Diet, inflammation and mental health
Nutrition expert Sarah Dash explores how eating non-inflammatory foods may ease symptoms of anxiety, stress and anxiety-based depression.
Systemic (or chronic) inflammation is different to the redness and swelling that appears after you cut your finger. We can’t see this low-level autoimmune response, and it’s a prolonged reaction to a persistent problem, like disease or environmental stressors (think pollution or smoking). Instead of a quick response to an obvious intruder, systemic inflammation is a slower, continuous burn, like a cindering fire. Chronic inflammation can damage and disrupt biological systems and tissues, and this increases risk of disorder in both the body and the brain.
There are many foods and nutrients that are particularly good at ‘tidying up’ the inflammation in our bodies – you’ve perhaps heard them advertised as antioxidants or ‘super foods’.
Chronic inflammation is important is because it has been shown to be linked to brain function and mood.
While there’s no quick fix, there are many foods that can, and should be incorporated as part of a healthy overall diet. For example, fish, rich in omega 3s, and vegetables and whole grain cereals, packed with fibre, are known for their anti-inflammatory properties.

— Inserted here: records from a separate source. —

(* ===== verification/Chunker.v ===== *)
(** * Splitting documents into chunks

    Models [crates/valori-ingest/src/chunker.rs]: the four strategies, their
    detection, and [DefaultChunker].

    A [&str] is the list of its characters (Unicode scalar values); [len] of the
    code counts UTF-8 bytes and is [str_len] here.  [char::is_whitespace] is the
    [White_Space] property, written out; the larger table [char::is_uppercase] is
    an argument.  Slicing [chars[start..end]] aborts when [start > end], so the
    strategies return an [outcome]. *)

From stdpp Require Import list strings.
From S2P Require Import Prelude.
From S2P Require Import Planner.

(** ** Characters and strings *)
Definition text_str : Type := list Z.

Definition NL : Z := 10.
Definition CR : Z := 13.

Definition utf8_width (c : Z) : Z :=
  if c <? 128 then 1 else if c <? 2048 then 2 else if c <? 65536 then 3 else 4.
Definition str_len (s : text_str) : Z := foldr (fun c n => utf8_width c + n) 0 s.

(** The UTF-8 form of a character and of a string. *)
Definition utf8_char (c : Z) : list Z :=
  if c <? 128 then [c]
  else if c <? 2048 then [192 + c / 64; 128 + c mod 64]
  else if c <? 65536 then [224 + c / 4096; 128 + c / 64 mod 64; 128 + c mod 64]
  else [240 + c / 262144; 128 + c / 4096 mod 64; 128 + c / 64 mod 64; 128 + c mod 64].
Definition utf8 (s : text_str) : list Z := s ≫= utf8_char.

(** [char::is_whitespace] *)
Definition char_is_whitespace (c : Z) : bool :=
  ((9 <=? c) && (c <=? 13)) || (c =? 32) || (c =? 133) || (c =? 160) || (c =? 5760)
  || ((8192 <=? c) && (c <=? 8202)) || (c =? 8232) || (c =? 8233) || (c =? 8239) || (c =? 8287) || (c =? 12288).

Definition is_ascii_digit (c : Z) : bool := (48 <=? c) && (c <=? 57).

(** [str::trim_start_matches], [trim_start], [trim_end], [trim]. *)
Fixpoint drop_prefix (p : Z -> bool) (s : text_str) : text_str :=
  match s with
  | [] => []
  | c :: s' => if p c then drop_prefix p s' else s
  end.
Definition str_trim_start (s : text_str) : text_str := drop_prefix char_is_whitespace s.
Definition str_trim_end (s : text_str) : text_str := reverse (drop_prefix char_is_whitespace (reverse s)).
Definition str_trim (s : text_str) : text_str := str_trim_end (str_trim_start s).

Fixpoint take_prefix (p : Z -> bool) (s : text_str) : text_str :=
  match s with
  | [] => []
  | c :: s' => if p c then c :: take_prefix p s' else []
  end.

Definition ends_with (c : Z) (s : text_str) : bool := bool_decide (last s = Some c).
Definition str_starts_with (p s : text_str) : bool := bool_decide (take (length p) s = p).

(** [str::split] at one character. *)
Fixpoint split_at (sep : Z) (s : text_str) : list text_str :=
  match s with
  | [] => [[]]
  | c :: s =>
      if c =? sep then [] :: split_at sep s
      else match split_at sep s with
           | w :: ws => (c :: w) :: ws
           | [] => [[c]]
           end
  end.

(** [strip_suffix] of a carriage return. *)
Definition strip_trailing_cr (s : text_str) : text_str := if ends_with CR s then take (length s - 1) s else s.

(** [str::lines]: the pieces that a newline ends lose a carriage return before it;
    the rest of the text is a line unless it is empty. *)
Fixpoint finish_lines (pieces : list text_str) : list text_str :=
  match pieces with
  | [] => []
  | [rest] => match rest with [] => [] | _ => [rest] end
  | p :: pieces => strip_trailing_cr p :: finish_lines pieces
  end.
Definition str_lines (s : text_str) : list text_str := finish_lines (split_at NL s).

(** [replace] of CR LF by LF. *)
Fixpoint replace_crlf (s : text_str) : text_str :=
  match s with
  | [] => []
  | c :: s1 =>
      match s1 with
      | c' :: s2 => if (c =? CR) && (c' =? NL) then NL :: replace_crlf s2 else c :: replace_crlf s1
      | [] => [c]
      end
  end.

(** [slice::join] *)
Fixpoint join (sep : text_str) (parts : list text_str) : text_str :=
  match parts with
  | [] => []
  | [p] => p
  | p :: parts => p ++ sep ++ join sep parts
  end.

(** The number of [split_whitespace]'s words; [inside]: the last character was not
    white space. *)
Fixpoint count_words (inside : bool) (s : text_str) : Z :=
  match s with
  | [] => 0
  | c :: s =>
      if char_is_whitespace c then count_words false s
      else (if inside then 0 else 1) + count_words true s
  end.

(** ** Chunks *)
Definition MAX_INGEST_TEXT_BYTES : Z := 10 * 1024 * 1024.

Record IngestChunk : Type := mkChunk { chunk_index : Z; chunk_title : text_str; chunk_text : text_str }.

Definition chunk_content_hash (blake3 : list Z -> list Z) (s : text_str) : list Z := blake3 (utf8 s).

(** [chunks.push(IngestChunk { index: chunks.len(), .. })] *)
Definition push_chunk (title text : text_str) (chunks : list IngestChunk) : list IngestChunk :=
  chunks ++ [mkChunk (len chunks) title text].

Definition normalize (s : text_str) : text_str :=
  join [NL] (str_trim_end <$> split_at NL (replace_crlf s)).

(** ** Fixed-size windows *)

(** [matches!(c, '.' | '!' | '?' | '\n')] *)
Definition is_boundary_char (c : Z) : bool := (c =? 46) || (c =? 33) || (c =? 63) || (c =? NL).

(** The two loops of [snap_boundary]: the first index of [pos..hi], and the last
    of [lo..pos], whose character ends a sentence. *)
Definition boundary_at (chars : text_str) (i : Z) : bool :=
  match vec_get chars i with Some c => is_boundary_char c | None => false end.

Fixpoint snap_forward (chars : text_str) (i : Z) (n : nat) : option Z :=
  match n with
  | O => None
  | S n => if boundary_at chars i then Some (i + 1) else snap_forward chars (i + 1) n
  end.
Fixpoint snap_backward (chars : text_str) (i : Z) (n : nat) : option Z :=
  match n with
  | O => None
  | S n => if boundary_at chars (i - 1) then Some i else snap_backward chars (i - 1) n
  end.

Definition snap_boundary (chars : text_str) (pos window : Z) : Z :=
  if len chars <=? pos then len chars
  else
    let lo := Z.max 0 (pos - window) in
    let hi := Z.min (pos + window) (len chars) in
    match snap_forward chars pos (Z.to_nat (hi - pos)) with
    | Some e => e
    | None =>
        match snap_backward chars pos (Z.to_nat (pos - lo)) with
        | Some e => e
        | None => pos
        end
    end.

(** [&chars[start..end]] *)
Definition chars_slice (chars : text_str) (start end_ : Z) : outcome Empty_set text_str :=
  if (start <=? end_) && (end_ <=? len chars) then
    Ok (take (Z.to_nat (end_ - start)) (drop (Z.to_nat start) chars))
  else Panic.

Fixpoint fixed_loop (fuel : nat) (chars : text_str) (size step start : Z) (chunks : list IngestChunk) :
    outcome Empty_set (list IngestChunk) :=
  if start <? len chars then
    match fuel with
    | O => Hang
    | S fuel =>
        let end_ := snap_boundary chars (Z.min (start + size) (len chars)) 80 in
        do* raw := chars_slice chars start end_ in
        let text := str_trim raw in
        let chunks' := if 30 <=? str_len text then push_chunk [] text chunks else chunks in
        if len chars <=? end_ then Ok chunks' else fixed_loop fuel chars size step (start + step) chunks'
    end
  else Ok chunks.

Definition fixed_size (size : Z) : Z := Z.max size 50.
Definition fixed_overlap (size overlap : Z) : Z := Z.min overlap (fixed_size size / 2).
Definition fixed_step (size overlap : Z) : Z := fixed_size size - fixed_overlap size overlap.

Definition chunk_fixed_str (s : text_str) (size overlap : Z) : outcome Empty_set (list IngestChunk) :=
  fixed_loop (S (length s)) s (fixed_size size) (fixed_step size overlap) 0 [].

Definition chunk_fixed (s : text_str) (size overlap : Z) : outcome Empty_set (list IngestChunk) :=
  chunk_fixed_str (normalize s) size overlap.

(** ** Conversations *)
Definition strip_timestamp (line : text_str) : text_str :=
  let s := str_trim line in
  if (str_len s <=? 8) && forallb (fun c => is_ascii_digit c || (c =? 58)) s then [] else s.

Definition is_empty (s : text_str) : bool := match s with [] => true | _ => false end.

(** The positions of the elements that satisfy a test, from [i]. *)
Fixpoint positions (p : text_str -> bool) (i : nat) (l : list text_str) : list nat :=
  match l with
  | [] => []
  | x :: l => if p x then i :: positions p (S i) l else positions p (S i) l
  end.

(** Consecutive positions as ranges; the last ends at [stop]. *)
Fixpoint ranges (ps : list nat) (stop : nat) : list (nat * nat) :=
  match ps with
  | [] => []
  | p :: ps => (p, match ps with q :: _ => q | [] => stop end) :: ranges ps stop
  end.

Definition range_of {A} (l : list A) (r : nat * nat) : list A := take (r.2 - r.1) (drop r.1 l).

Definition is_question (l : text_str) : bool := ends_with 63 (str_trim l).

Definition question_chunk (clean : list text_str) (chunks : list IngestChunk) (r : nat * nat) : list IngestChunk :=
  let text_block := str_trim (join [32] (range_of clean r)) in
  if str_len text_block <? 20 then chunks
  else push_chunk (take 80 (default [] (clean !! r.1))) text_block chunks.

Fixpoint reindex_chunks (i : Z) (chunks : list IngestChunk) : list IngestChunk :=
  match chunks with
  | [] => []
  | c :: chunks => mkChunk i (chunk_title c) (chunk_text c) :: reindex_chunks (i + 1) chunks
  end.

Definition chunk_conversation (s : text_str) : outcome Empty_set (list IngestChunk) :=
  let clean := filter (fun l => is_empty l = false) (strip_timestamp <$> str_lines (normalize s)) in
  match clean with
  | [] => Ok []
  | _ =>
      let q_indices := positions is_question 0 clean in
      if len q_indices <? 2 then chunk_fixed_str (join [NL] clean) 800 100
      else
        let chunks := foldl (question_chunk clean) [] (ranges q_indices (length clean)) in
        match q_indices with
        | S k :: _ =>
            let intro := str_trim (join [32] (take (S k) clean)) in
            if 30 <=? str_len intro then
              Ok (mkChunk 0 (ascii_bytes "Introduction") intro :: reindex_chunks 1 chunks)
            else Ok chunks
        | _ => Ok chunks
        end
  end.

Section Unicode.
Context (is_uppercase : Z -> bool).

(** ** Sections *)
Definition is_section_header (line : text_str) : bool :=
  let s := str_trim line in
  match s with
  | [] => false
  | first :: _ =>
      if first =? 35 then 3 <=? str_len (str_trim (drop_prefix (fun c => c =? 35) s))
      else if is_ascii_digit first then
        let head := take_prefix (fun c => is_ascii_digit c || (c =? 46)) s in
        let rest := str_trim (drop (length head) s) in
        (2 <=? str_len rest)
        && match rest with c :: _ => is_uppercase c | [] => false end
        && (str_len rest <=? 80) && negb (ends_with 46 rest)
      else false
  end.

(** The header positions outside fenced code. *)
Fixpoint header_positions (in_code : bool) (i : nat) (ls : list text_str) : list nat :=
  match ls with
  | [] => []
  | l :: ls =>
      let s := str_trim l in
      if str_starts_with [96; 96; 96] s then header_positions (negb in_code) (S i) ls
      else if in_code then header_positions in_code (S i) ls
      else if is_section_header s then i :: header_positions in_code (S i) ls
      else header_positions in_code (S i) ls
  end.

(** The loop over the sections: a section ends at the next header, the last one at
    the end of the text; short bodies are skipped, except the last. *)
Fixpoint section_loop (ls : list text_str) (hs : list nat) (chunks : list IngestChunk) : list IngestChunk :=
  match hs with
  | [] => chunks
  | start :: hs =>
      let end_ := match hs with next :: _ => next | [] => length ls end in
      let title := str_trim (default [] (ls !! start)) in
      let body := str_trim (join [NL] (range_of ls (S start, end_))) in
      if (str_len body <? 30) && negb (bool_decide (hs = [])) then section_loop ls hs chunks
      else section_loop ls hs (push_chunk title (title ++ [NL] ++ body) chunks)
  end.

Definition chunk_tree (s : text_str) : list IngestChunk :=
  let ls := str_lines (normalize s) in
  let hs := header_positions false 0 ls in
  if len hs <? 2 then [] else section_loop ls hs [].

(** ** Sentences *)
Definition is_sentence_end (c : Z) : bool := (c =? 46) || (c =? 33) || (c =? 63).

(** The first character after white space decides whether a sentence ends. *)
Definition ends_sentence (rest : text_str) : bool :=
  match drop_prefix (fun c => (c =? 32) || (c =? NL)) rest with
  | [] => true
  | c :: _ => is_uppercase c || (c =? 34) || (c =? 39) || (c =? 40)
  end.

Fixpoint split_loop (rest current : text_str) (sentences : list text_str) : text_str * list text_str :=
  match rest with
  | [] => (current, sentences)
  | c :: rest =>
      let current := current ++ [c] in
      if is_sentence_end c && ends_sentence rest && (4 <=? count_words false (str_trim current)) then
        split_loop rest [] (sentences ++ [str_trim current])
      else split_loop rest current sentences
  end.

Definition split_sentences (s : text_str) : list text_str :=
  let '(current, sentences) := split_loop s [] [] in
  if is_empty (str_trim current) then sentences else sentences ++ [str_trim current].

Definition WINDOW : nat := 2.

Definition sentence_window (sentences : list text_str) (i : nat) : IngestChunk :=
  let lo := (i - WINDOW)%nat in
  let hi := Nat.min (i + WINDOW + 1) (length sentences) in
  mkChunk (Z.of_nat i) [] (join [32] (range_of sentences (lo, hi))).

Definition chunk_sentence_window (s : text_str) : list IngestChunk :=
  let sentences := split_sentences (normalize s) in
  sentence_window sentences <$> seq 0 (length sentences).

(** ** Strategies *)
Inductive Strategy : Type := StTree | StConversation | StSentence | StFixed.

(** [s.contains(':')] *)
Definition contains (c : Z) (s : text_str) : bool := existsb (Z.eqb c) s.

Definition is_timestamp_line (l : text_str) : bool :=
  let s := str_trim l in
  (4 <=? str_len s) && match s with c :: _ => is_ascii_digit c | [] => false end && contains 58 s
  && (str_len s <=? 8).

Definition count (p : text_str -> bool) (ls : list text_str) : Z := len (filter (fun l => p l = true) ls).

Definition detect_strategy (s : text_str) : Strategy :=
  let ls := str_lines s in
  let total := Z.max (len ls) 1 in
  let header_lines := count is_section_header ls in
  let ts_lines := count is_timestamp_line ls in
  let question_lines := count is_question ls in
  if total <? header_lines * 10 then StTree
  else if (total <? ts_lines * 5) || ((3 <? question_lines) && (3 <? ts_lines)) then StConversation
  else StFixed.

Definition parse_strategy (strategy : text_str) : option Strategy :=
  if decide (strategy = ascii_bytes "tree") then Some StTree
  else if decide (strategy = ascii_bytes "conversation") then Some StConversation
  else if decide (strategy = ascii_bytes "sentence") then Some StSentence
  else if decide (strategy = ascii_bytes "fixed") then Some StFixed
  else None.

Definition chunk_with (st : Strategy) (s : text_str) (size overlap : Z) :
    outcome Empty_set (list IngestChunk * text_str) :=
  match st with
  | StTree =>
      let nodes := chunk_tree s in
      if 2 <=? len nodes then Ok (nodes, ascii_bytes "tree")
      else do* c := chunk_fixed s size overlap in Ok (c, ascii_bytes "tree->fixed")
  | StConversation =>
      do* nodes := chunk_conversation s in
      if 2 <=? len nodes then Ok (nodes, ascii_bytes "conversation")
      else do* c := chunk_fixed s size overlap in Ok (c, ascii_bytes "conversation->fixed")
  | StSentence => Ok (chunk_sentence_window s, ascii_bytes "sentence")
  | StFixed => do* c := chunk_fixed s size overlap in Ok (c, ascii_bytes "fixed")
  end.

(** [chunk_document]: any other name means detection. *)
Definition chunk_document (s strategy : text_str) (size overlap : Z) :
    outcome Empty_set (list IngestChunk * text_str) :=
  match parse_strategy strategy with
  | Some st => chunk_with st s size overlap
  | None => chunk_with (detect_strategy s) s size overlap
  end.
End Unicode.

On the other hand, unhealthy foods (like ‘fast foods’ or sugar-laden lollies) can increase inflammation, likely through the health of our gut. A junk food diet can contribute to a weakening of the gut barrier that prevents food particles from leaking out into the bloodstream, where, obviously, they do not belong. Because these food particles are out of place in the bloodstream, off go the alarm bells of our inflammatory response. When poor quality foods are a part of our daily diet, the body maintains this low level of alarm, and we know this to be a risk factor for mental health.
Chronic inflammation is important because it has been shown to be linked to brain function and mood. In animals and humans, injection of ‘pro-inflammatory’ molecules has been linked to symptoms and behaviours like fatigue, withdrawal, and depressed mood – also features of common mental disorders. Also, people with higher levels of inflammatory markers in their blood have been shown to be more likely to develop depression in the future.
What goes on in the gut, as well as the inflammatory response that might follow, can disrupt the processes in the brain that help regulate our mood. For the health of your belly, body and brain, aim to avoid heavily processed foods, and instead rely on a range of colourful, fibre rich foods.